With the presented selection of medical conditions we tried to select common diseases with a public health impact – knowing that this selection is only a small sample (more examples for Germany are given in [8]). Aside from the public health impact our presented collection should also cover the aspect ‘blood and transfusion’. It has to be mentioned that the final selection of diseases was limited by the availability of population-based disease data. Currently, up to date epidemiological information of many potentially interesting diseases in Germany are missing (especially when needed stratified by sex and age and for age groups older than 75 years).

For the interpretation and evaluation of the results it has to be considered that the projected absolute disease numbers are only half the truth.
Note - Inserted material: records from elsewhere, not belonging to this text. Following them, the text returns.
(** C31. A call of [DM_CALL] that has to change something, on a domain that
    constrains others: whatever the scalers return it completes, and in its
    result every ordered domain's target is computed from its final bounds and
    governor minimum, the governor frequency of every constraint is what its
    table demands at the driver's target, the governor minimum of every
    constrained domain is the largest of these, and the result is that of the
    last scaler called. *)
Theorem targets_settle scaler x k f d : dm_ready x -> dat x k = Some d -> d_available d = true ->
  d_cur_freq d <> fst (call_bounds d f) -> direct d = false ->
  exists ret x' log, DM_CALL scaler k f x = Done (ret, cur_of x' k) x' /\
    x_calls x' = x_calls x ++ log /\ ret = from_option s_ret 0 (last log) /\
    from_dom x' d_governor_freq k = u32 f /\
    (forall j e, j ∈ ordered_domains x -> dat x' j = Some e -> d_next_target_freq e = new_target e) /\
    (forall t i j, edge x t i j -> gov_of x' t = need x t (next_of x' i) /\ gmin_of x' j = max_over (gov_of x') (ins x j)) /\
    (forall j, is_Some (dat x j) -> (forall t i, ~ edge x t i j) -> gmin_of x' j = gmin_of x j).
Proof.
  intros D E Ha Hc Hd. set (x1 := asked x k f d). pose proof (asked_ready x k f d E D) as D1. fold x1 in D1.
  pose proof (asked_same x k f d E) as Hs. fold x1 in Hs. set (s := full_run scaler (snd (call_bounds d f)) x1).
  assert (Hrun : call_run scaler x k f d = s).
  { unfold call_run. apply Z.eqb_neq in Hc. by rewrite Hc, Hd. }
  pose proof (dm_call_run scaler x k f d D E Ha) as Hcall. rewrite Hrun in Hcall. fold x1 in Hcall.
  destruct (logged_full scaler (snd (call_bounds d f)) x1) as (log & Hlog & Hret). fold s in Hlog, Hret.
  pose proof (passes_settled scaler x1 (dr_ready _ D1) _ (dr_order _ D1) (snd (call_bounds d f)) (MkRun (plan_of x1) (x_calls x1) 0)) as Hset.
  change (foldl _ _ _) with s in Hset.
  assert (E1 : dat x1 k = Some (d <| d_governor_freq := u32 f |>)) by (unfold x1; rewrite (dat_asked x k f d E), decide_True; done).
  exists (r_ret s), (run_state x1 s), log. unfold run_state. rewrite cur_inst by eauto. split_and!; auto.
  - unfold from_dom. rewrite dat_inst, E1. done.
  - intros j e Hj Ee. rewrite dat_inst in Ee. destruct (dat x1 j) as [e'|] eqn:Ee'; [|done]. injection Ee as <-.
    pose proof (se_next _ _ _ _ Hset j Hj) as Hn. unfold target in Hn. rewrite Ee' in Hn. exact Hn.
  - intros t i j He. pose proof He as He1. rewrite Hs in He1. destruct (edge_dats _ _ _ _ (dr_ready _ D1) He1) as [[di Ei] [ej Ej]].
    assert (Hi : i ∈ ordered_domains x1).
    { apply (or_complete _ _ (dr_order _ D1)). pose proof He1 as [(d' & E' & Hin) _]. eapply connected_out; eauto. apply D1. }
    destruct (se_edge _ _ _ _ Hset t i j He1 Hi) as [Hg Hm].
    rewrite gmin_inst by eauto. split.
    + pose proof He1 as [_ (c & Ec & _)]. rewrite gov_inst, Hg by eauto. rewrite (need_same x x1) by done.
      f_equal. unfold from_dom. by rewrite dat_inst, Ei.
    + rewrite Hm, (ins_same x x1 j Hs). apply max_over_ext. intros t' Ht'. rewrite gov_inst; [done|].
      apply (edge_ins x1 (dr_ready _ D1)) in Ht' as (i' & _ & c & Ec & _). eauto.
  - intros j [e Ee] Hno. rewrite gmin_inst.
    + rewrite (se_gmin _ _ _ _ Hset) by (intros t i He; rewrite <- Hs in He; by apply Hno in He). cbn [r_plan plan_of v_gmin].
      unfold x1. by apply from_asked.
    + destruct (same_dat _ _ _ _ Hs Ee) as (e' & -> & _). eauto.
Qed.

(** ** Sequences of calls *)

Fixpoint dm_calls (scaler : nat -> Z -> Z -> Z -> Z) (reqs : list (Z * Z)) : DM (list (Z * Z)) :=
  match reqs with
  | [] => kret []
  | (k, f) :: rest => let! r := DM_CALL scaler k f in let! rs := dm_calls scaler rest in kret (r :: rs)
  end.

Lemma replay_agree (P : Z -> Prop) cs : forall f g, (forall k, P k -> f k = g k) -> forall k, P k -> replay f cs k = replay g cs k.
Proof.
  induction cs as [|c cs IH]; intros f g H k Hk; [by apply H|]. unfold replay; simpl. apply IH; [|done].
  intros i Hi. destruct (s_ret c =? 0); [|by apply H]. unfold upd. case_decide; [done|by apply H].
Qed.

Lemma safe_agree x f g : ready x -> (forall k, is_Some (dat x k) -> f k = g k) -> safe_at x f -> safe_at x g.
Proof. intros R H Hs t k j He. destruct (edge_dats x t k j R He) as [Hk Hj]. rewrite <- (H k Hk), <- (H j Hj). by apply Hs. Qed.

(** What one call, or several, of a ready device do. *)
Record call_effect (x x' : exynos_dm_device) (log : list scale_call) : Prop := MkEffect {
  ce_ready : dm_ready x';
  ce_within : within x';
  ce_same : same_graph x x';
  ce_cap : forall k, cap x' k = cap x k;
  ce_calls : x_calls x' = x_calls x ++ log;
  ce_cur : forall k, is_Some (dat x k) -> cur_of x' k = replay (cur_of x) log k;
  ce_safe : forall n, safe_at x (replay (cur_of x) (take n log))
}.

Lemma run_effect x k f d s : dm_ready x -> dat x k = Some d ->
  keeps (asked x k f d) s -> exists log, call_effect x (run_state (asked x k f d) s) log /\ r_ret s = 0.
Proof.
  intros D E (log & [Hc Hcur Hsafe Hf Hr] & Hg). pose proof (asked_same x k f d E) as Hs.
  pose proof (asked_ready x k f d E D) as D1. set (x1 := asked x k f d) in *. exists log. split; [|done].
  assert (Hcap : forall j, cap x1 j = cap x j) by (intros j; by apply from_asked).
  assert (Hcur1 : forall j, cur_of x1 j = cur_of x j) by (intros j; by apply from_asked).
  assert (Hrep : forall l j, replay (cur_of x1) l j = replay (cur_of x) l j) by (intros l j; by apply (replay_agree (fun _ => True))).
  split; [by apply inst_ready| | | |done| |].
  - apply within_run; [done| |done]. eapply safe_ext; [exact Hcur|]. rewrite <- (firstn_all log). apply Hsafe.
  - etransitivity; [exact Hs|apply inst_same].
  - intros j. rewrite <- Hcap. unfold cap, from_dom, run_state. rewrite dat_inst. by destruct (dat x1 j).
  - intros j Hj. unfold run_state. rewrite cur_inst; [by rewrite <- Hcur, <- Hrep|].
    destruct Hj as [e Ee]. destruct (same_dat _ _ _ _ Hs Ee) as (e' & -> & _). eauto.
  - intros n. apply (safe_at_same x x1); [done|done|]. eapply safe_ext; [apply Hrep|]. apply Hsafe.
Qed.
It is of utmost importance to take into account the relative figures, here expressed as numbers per 100,000 inhabitants. Whilst absolute numbers give an orientation for infrastructure needs (e.g. number of hospital beds, medical or nursing staff), the relative numbers reflect the burden of the disease at the population level. Even if absolute numbers stay stable over time or only a discrete increase is predicted, this implies a pronounced increase in disease burden in the shrinking German population.

Our results show that incidence and prevalence of wide-spread diseases will continuously rise until 2050, especially for cost-intensive diseases such as arthritis, dementia or cancer. On the other hand, the need of resources in obstetrics and pediatrics will lessen due to the declining number of births (data not shown).

The strong increase of the presented disease incidences and prevalences will also have implications for the field of transfusion medicine, particularly with regard to the supply with blood or blood components. The diagnosis ‘femoral neck fracture’ is a good example to give a picture of the dimension of the further needs of blood supply. In general this diagnosis is an indication for surgery where mostly a blood transfusion is needed. The population-based estimate gives more than a doubling of femoral neck fractures (+125%). Hence an increase of a similar extent has to be expected for blood transfusions in this field. Another example is the use of blood in the oncological context. Especially in high-dose chemotherapy and therapy of leukemia and lymphoma, a high number of blood transfusions are needed. Using incidence of leukemia as an indicator for blood supply, there will be an increased demand of 55% until 2050 compared to 2007.

According to information of the Paul-Ehrlich-Institute, about 4.8 million blood donations were given in the year 2008 [9]. This equals a number of 5,800 blood samples per 100,000 inhabitants. Even if we assume a constant population-based blood donation rate, this number will decrease to about 4.0 million donations in 2050 due to the shrinking population. This development will be boosted by the declining ‘younger’ population (<65 years) who represents the age group of blood donors. In Germany blood donation is usually possible at the age of 18 to 68 years (first time donors <60 years). So it has to be expected that the amount of available blood will substantially decline while at the same time incidence and prevalence of relevant medical conditions and thus needed blood donations are expected to increase.

In conclusion the projected developments in demographic change and disease prevalence describe an extraordinary challenge for the German health care system and in particular for transfusion medicine. Therefore, it is high time to develop new concepts to meet these future demands and to ensure a high performance health care system.

Disclosure

The authors declared no conflict of interest.